Every season, we do our best to predict who the big sleepers and breakout candidates are going to be. Every season, we get a few of them wrong -- very wrong. But just because a certain player goes bust one year doesn't mean they'll be a bust forever. Welcome to "Bust-a-Move", where we're breaking down some of 2014's biggest fantasy football disappointments to determine if you can expect some stat sheet salvation in 2015.
Let's begin by going back to the heady days of summer 2014. The world was searching for a missing airplane. The Los Angeles Clippers officially got a new owner. "Breaking Bad" won another Emmy. Meanwhile, the NFL pundit class had found a new darling in Minnesota.
You get the point. Anytime Cordarrelle Patterson's name was uttered in mid-2014, it was normally accompanied with breathless, glowing tributes. He's fast! He led all receivers in fantasy points over the final month of 2013! Norv Turner is putting in 10 new plays just for him! Did we mention that he's fast?!

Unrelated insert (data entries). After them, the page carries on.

Lemma mop_cases o ok e w :
  minv w -> (forall s, s ∈ op_sids o -> free s w) ->
  settles (op_sids o) w (on_mop cast o ok e w).2 \/
  exists s, s ∈ op_sids o /\ joins s w (on_mop cast o ok e w).2.
Proof.
  intros Hw Ho.
  assert (forall s, s ∈ op_sids o -> settles (op_sids o) w (connected_to s ok e w)) as Hc.
  { intros s Hs. unfold connected_to. destruct ok; [|apply settles_refl]. split; [done|].
    apply steady_socket. destruct (Ho s Hs) as [_ Hf]. set_solver. }
  destruct o as [s|s|s|s state|s state|st]; simpl in *; try specialize (Hc s ltac:(by left)).
  - destruct ok; [right; exists s; split; [by left|apply register_joins]|left; apply settles_refl].
  - left. eapply settles_trans; [exact Hc|]. unfold on_base_connected.
    destruct ok; [|apply settles_refl]. split; [done|]. apply steady_start. auto.
  - destruct ok; [right; exists s; split; [by left|apply register_joins]|left; apply settles_refl].
  - left. eapply settles_trans; [exact Hc|]. unfold on_dialled. destruct (_ && _); [apply settles_refl|].
    destruct ok; simpl.
    + split; [done|]. apply steady_start. auto.
    + destruct state; [apply settles_schedule|apply settles_refl].
  - unfold on_dial_handshake. erewrite bind_Ret by reflexivity.
    destruct (_ && _); [left; apply settles_refl|]. destruct ok; simpl.
    + right. exists s. split; [by left|]. erewrite bind_Ret by reflexivity.
      destruct state; [apply (register_joins s (upd_reconnect_map _ w))|apply register_joins].
    + left. destruct state; [apply settles_schedule|apply settles_refl].
  - left. unfold on_backoff. erewrite bind_Ret by reflexivity. destruct (_ || _); [apply settles_refl|].
    split; [|by apply steady_attempt]. unfold attempt_reconnect. erewrite bind_Ret by reflexivity.
    destruct (reconnect_stopped_ w); [done|]. apply unchanged_dial.
Qed.

(** Nothing changes in the registry, and only new sessions get on their way. *)
Definition tame (w w' : mworld) : Prop :=
  unchanged w w' /\ (forall s, s ∈ pending w' -> s ∈ pending w \/ (next_sid w <= s)%nat) /\
  (next_sid w <= next_sid w')%nat.

Lemma settles_tame w w' : settles [] w w' -> tame w w'.
Proof.
  intros [Hu [_ _ A3 A4 _]]. split_and!; [done| |done].
  intros s Hs. destruct (A3 s Hs) as [?|[[]%not_elem_of_nil|?]]; auto.
Qed.

(** A step of the manager other than a removal: nothing changes in the registry,
    a session joins, or the manager is stopped. *)
Lemma step_cases l w w' :
  is_remove l = false -> minv w -> mstep cast l w = Some w' ->
  tame w w' \/
  (exists s, s ∈ pending w /\ (s ∉ pending w') /\ sessions_ w' = sessions_ w ++ [s] /\
     (started w' = started w ++ [s] \/ started w' = started w) /\
     (forall s', s' ∈ pending w' -> s' ∈ pending w) /\ next_sid w' = next_sid w) \/
  (w' = stop w).
Proof.
  intros Hl Hw Hs. destruct l as [f| |ec e|sock|sock h sv|h sv ssl|h sv ssl p|i ok e|s|]; simpl in Hs; [..|done|].
  - injection Hs as <-. left. split_and!; [done|by left|done].
  - injection Hs as <-. left. split_and!; [done|by left|done].
  - destruct (_ && _); [|done]. injection Hs as <-. left. apply settles_tame.
    split; [apply unchanged_accept|by apply steady_accept].
  - injection Hs as <-. left. apply settles_tame.
    split; [apply (unchanged_add sock)|by apply (steady_add [] sock)].
  - injection Hs as <-. left. apply settles_tame. split; [|by apply (steady_connect [] sock h sv)].
    split; [done|]. etransitivity; [by apply (started_log (ev_dial (next_sid w) h sv))|apply app_nil_r].
  - injection Hs as <-. left. apply settles_tame.
    split; [apply unchanged_dial|by apply (steady_dial [] new_tcp_socket h sv None)].
  - injection Hs as <-. left. apply settles_tame.
    split; [apply unchanged_dial|].
    by apply (steady_dial [] new_tcp_socket h sv (Some (mkReconnectState h sv ssl p 0 (initial_delay p)))).
  - destruct (mops w !! i) as [o|] eqn:Ei; [|done]. injection Hs as <-.
    destruct (minv_finish _ _ _ Ei Hw) as [Hf Hfree].
    assert (forall s, s ∈ op_sids o -> s ∈ pending w) as Hin.
    { intros s Hs. apply list_elem_of_bind. exists o. split; [done|]. by eapply list_elem_of_lookup_2. }
    pose proof (steady_finish i w) as Hst.
    destruct (mop_cases o ok e _ Hf Hfree) as [[Hu Hy]|(s & Hs & Hj1 & Hj2 & Hj3 & Hj4)].
    + left. split_and!; [done| |].
      * intros x Hx. destruct (fr_pending _ _ _ Hy x Hx) as [Hx'|[?|?]]; [|left; by apply Hin|by right].
        destruct (fr_pending _ _ _ Hst x Hx') as [?|[[]%not_elem_of_nil|?]]; auto.
      * exact (fr_next _ _ _ Hy).
    + right. left. exists s. split_and!; [by apply Hin| |done..| |done].
      * rewrite Hj3. destruct (Hfree s Hs) as [_ Hn]. set_solver.
      * intros s' Hs'. rewrite Hj3 in Hs'. destruct (fr_pending _ _ _ Hst s' Hs') as [?|[?|?]]; [done|set_solver|].
        pose proof (mi_known _ Hf) as Hk. apply Forall_app in Hk as [_ Hk].
        apply (proj1 (Forall_forall _ _) Hk) in Hs'. simpl in Hs'. lia.
  - injection Hs as <-. by right; right.
Qed.
End steps.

We all giggled with the delirious, self-satisfied high of validation when Patterson broke off a 67-yard touchdown run in a Week 1 win over the St. Louis Rams. Little did we know that Patterson would visit the end zone just once more in what would become a nightmarish season ... all the while, Charles Johnson became a breakout star for the Vikings in the latter part of the season.
With a change of the season, hope once again springs eternal in the Land of 10,000 Lakes. After questions were raised about Patterson's attitude in 2014, Vikings general manager Rick Spielman says the wideout has "grown up a lot." Just as importantly, head coach Mike Zimmer says Patterson is running better routes. All of it made me want to go back and see what contributed to such a major second-year flop and whether or not things could be corrected.
What went wrong
As far as swings and misses go, this one was near unanimous. While the aforementioned story of Turner installing new plays is probably what ultimately sent the hype train careening out of control, it initially gained steam with Patterson's strong finish to 2013. The Tennessee product averaged 16.1 fantasy points over the last four weeks of the season, thanks in part to plays like the one to the right.
Yet, a deeper look into Patterson's rapid rise shows that much of his success was dependent on big plays. He scored seven touchdowns on plays from scrimmage in 2013 with four of them coming on plays of 30 yards or more -- including runs of 33, 35 and 50. That (combined with a pair of 100-plus yard kickoff return TDs) did a lot to enhance Patterson's "Flash" moniker, but it belied a player who lacked explosiveness off the line of scrimmage. It was a weakness that became much more pronounced when Patterson was asked to become the team's primary wideout in 2014. It was also compounded by his poor route-running and limited grasp of the entire route tree. While an adjustment to a new offensive scheme could have something to do with Patterson's on-field confusion, it is also equally attributable to poor technique.
In essence, Patterson was at his best when he could get a full head of steam going. It's part of what made him a good kick returner as well as making him particularly effective on fly sweeps. But it's also what made Patterson ineffective at getting open downfield as a pass-catcher. Fun fact: Through two NFL seasons, Patterson averages more yards per carry (12.5) than yards per reception (10.9).
What must improve
First and foremost, Patterson must become a better route-runner -- something that is reportedly in the works (see above). What he lacks in burst and agility, he more than makes up for in straight-line speed. Yet, the deficiencies mandate that Patterson's technique improve if he wants to be able to take advantage of his greatest weapon.
The other needed area of improvement has little to do with Patterson himself and more to do with the Vikings offense overall. Adrian Peterson's return to the lineup is an automatic boost to everyone around him. Part of what made Patterson's fly sweep so devastating was that it usually came after an initial fake to Peterson. That is bound to freeze any linebacker in his track. It's an element that Minnesota lost without Peterson last season. Jerick McKinnon and Matt Asiata played well in stretches, but the duo combined for 1,108 yards last season. Compare that to Peterson who rushed for 1,266 yards by himself in a "down" year in 2013.
What we expect
The biggest obstacle between Cordarrelle Patterson and success is ... Cordarrelle Patterson. If he can improve upon some of the skills that are lacking, it wouldn't be a surprise to see him finally have the breakout season we expected last year. The difference is that the expectations won't follow him around in a passing game that added Mike Wallace and has up-and-comer Charles Johnson. That means Patterson isn't guaranteed anything in the way of targets and touches this year. That puts Patterson somewhere between being Flash and being a flash in the pan. It's a far cry from where we were a year ago. Life comes at you fast.
Verdict: If you're waiting for a bounce back, keep waiting. Patterson's ceiling is as WR 3/4 this season.